(** Boolean comparisons on [Z] as propositions. *)
Ltac zb :=
  repeat match goal with
  | H : (_ <? _)%Z = true |- _ => apply Z.ltb_lt in H
  | H : (_ <? _)%Z = false |- _ => apply Z.ltb_ge in H
  | H : (_ <=? _)%Z = true |- _ => apply Z.leb_le in H
  | H : (_ <=? _)%Z = false |- _ => apply Z.leb_gt in H
  | H : (_ =? _)%Z = true |- _ => apply Z.eqb_eq in H
  | H : (_ =? _)%Z = false |- _ => apply Z.eqb_neq in H
  | H : (_ >? _)%Z = _ |- _ => rewrite Z.gtb_ltb in H
  | H : (_ >=? _)%Z = _ |- _ => rewrite Z.geb_leb in H
  | H : andb _ _ = true |- _ => apply andb_prop in H; destruct H
  | H : andb _ _ = false |- _ => apply andb_false_iff in H
  | H : orb _ _ = false |- _ => apply orb_false_elim in H; destruct H
  | H : orb _ _ = true |- _ => apply orb_prop in H
  | H : negb _ = true |- _ => apply negb_true_iff in H
  | H : negb _ = false |- _ => apply negb_false_iff in H
  end.

(** Length of a Python sequence. *)
Definition len {A} (l : list A) : Z := Z.of_nat (length l).
#[global] Arguments len : simpl never.

Section LenLemmas.
Local Open Scope Z_scope.
Context {A : Type}.
Implicit Types l k : list A.

Lemma len_nonneg l : 0 <= len l.
Proof. unfold len; lia. Qed.
Lemma len_nil : len (@nil A) = 0.
Proof. done. Qed.
Lemma len_cons x l : len (x :: l) = len l + 1.
Proof. unfold len; cbn [length]; lia. Qed.
Lemma len_app l k : len (l ++ k) = len l + len k.
Proof. unfold len; rewrite length_app; lia. Qed.
Lemma len_zero l : len l = 0 → l = [].
Proof. destruct l; [done|rewrite len_cons; pose proof (len_nonneg l); lia]. Qed.
End LenLemmas.

Lemma len_map {A B} (f : A → B) l : len (f <$> l) = len l.
Proof. unfold len. by rewrite length_fmap. Qed.

Create HintDb par discriminated.
Create Rewrite HintDb par.
#[export] Hint Resolve len_nonneg : par.
#[export] Hint Rewrite @len_cons @len_app @len_map : par.

(** Linear arithmetic up to [len]: the lengths are made non-negative first. *)
Ltac len_nil :=
  repeat match goal with
  | |- context [@len ?A []] => change (@len A []) with 0%Z
  | H : context [@len ?A []] |- _ => change (@len A []) with 0%Z in H
  end.

Ltac len_lia :=
  autorewrite with par in *; len_nil;
  repeat match goal with
  | |- context [len ?l] =>
      lazymatch goal with
      | _ : (0 <= len l)%Z |- _ => fail
      | _ => pose proof (len_nonneg l)
      end
  | _ : context [len ?l] |- _ =>
      lazymatch goal with
      | _ : (0 <= len l)%Z |- _ => fail
      | _ => pose proof (len_nonneg l)
      end
  end; lia.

### Problem to solve:
Line by line, copy the records exactly.

### Task answer:
(** Boolean comparisons on [Z] as propositions. *)
Ltac zb :=
  repeat match goal with
  | H : (_ <? _)%Z = true |- _ => apply Z.ltb_lt in H
  | H : (_ <? _)%Z = false |- _ => apply Z.ltb_ge in H
  | H : (_ <=? _)%Z = true |- _ => apply Z.leb_le in H
  | H : (_ <=? _)%Z = false |- _ => apply Z.leb_gt in H
  | H : (_ =? _)%Z = true |- _ => apply Z.eqb_eq in H
  | H : (_ =? _)%Z = false |- _ => apply Z.eqb_neq in H
  | H : (_ >? _)%Z = _ |- _ => rewrite Z.gtb_ltb in H
  | H : (_ >=? _)%Z = _ |- _ => rewrite Z.geb_leb in H
  | H : andb _ _ = true |- _ => apply andb_prop in H; destruct H
  | H : andb _ _ = false |- _ => apply andb_false_iff in H
  | H : orb _ _ = false |- _ => apply orb_false_elim in H; destruct H
  | H : orb _ _ = true |- _ => apply orb_prop in H
  | H : negb _ = true |- _ => apply negb_true_iff in H
  | H : negb _ = false |- _ => apply negb_false_iff in H
  end.

(** Length of a Python sequence. *)
Definition len {A} (l : list A) : Z := Z.of_nat (length l).
#[global] Arguments len : simpl never.

Section LenLemmas.
Local Open Scope Z_scope.
Context {A : Type}.
Implicit Types l k : list A.

Lemma len_nonneg l : 0 <= len l.
Proof. unfold len; lia. Qed.
Lemma len_nil : len (@nil A) = 0.
Proof. done. Qed.
Lemma len_cons x l : len (x :: l) = len l + 1.
Proof. unfold len; cbn [length]; lia. Qed.
Lemma len_app l k : len (l ++ k) = len l + len k.
Proof. unfold len; rewrite length_app; lia. Qed.
Lemma len_zero l : len l = 0 → l = [].
Proof. destruct l; [done|rewrite len_cons; pose proof (len_nonneg l); lia]. Qed.
End LenLemmas.

Lemma len_map {A B} (f : A → B) l : len (f <$> l) = len l.
Proof. unfold len. by rewrite length_fmap. Qed.

Create HintDb par discriminated.
Create Rewrite HintDb par.
#[export] Hint Resolve len_nonneg : par.
#[export] Hint Rewrite @len_cons @len_app @len_map : par.

(** Linear arithmetic up to [len]: the lengths are made non-negative first. *)
Ltac len_nil :=
  repeat match goal with
  | |- context [@len ?A []] => change (@len A []) with 0%Z
  | H : context [@len ?A []] |- _ => change (@len A []) with 0%Z in H
  end.

Ltac len_lia :=
  autorewrite with par in *; len_nil;
  repeat match goal with
  | |- context [len ?l] =>
      lazymatch goal with
      | _ : (0 <= len l)%Z |- _ => fail
      | _ => pose proof (len_nonneg l)
      end
  | _ : context [len ?l] |- _ =>
      lazymatch goal with
      | _ : (0 <= len l)%Z |- _ => fail
      | _ => pose proof (len_nonneg l)
      end
  end; lia.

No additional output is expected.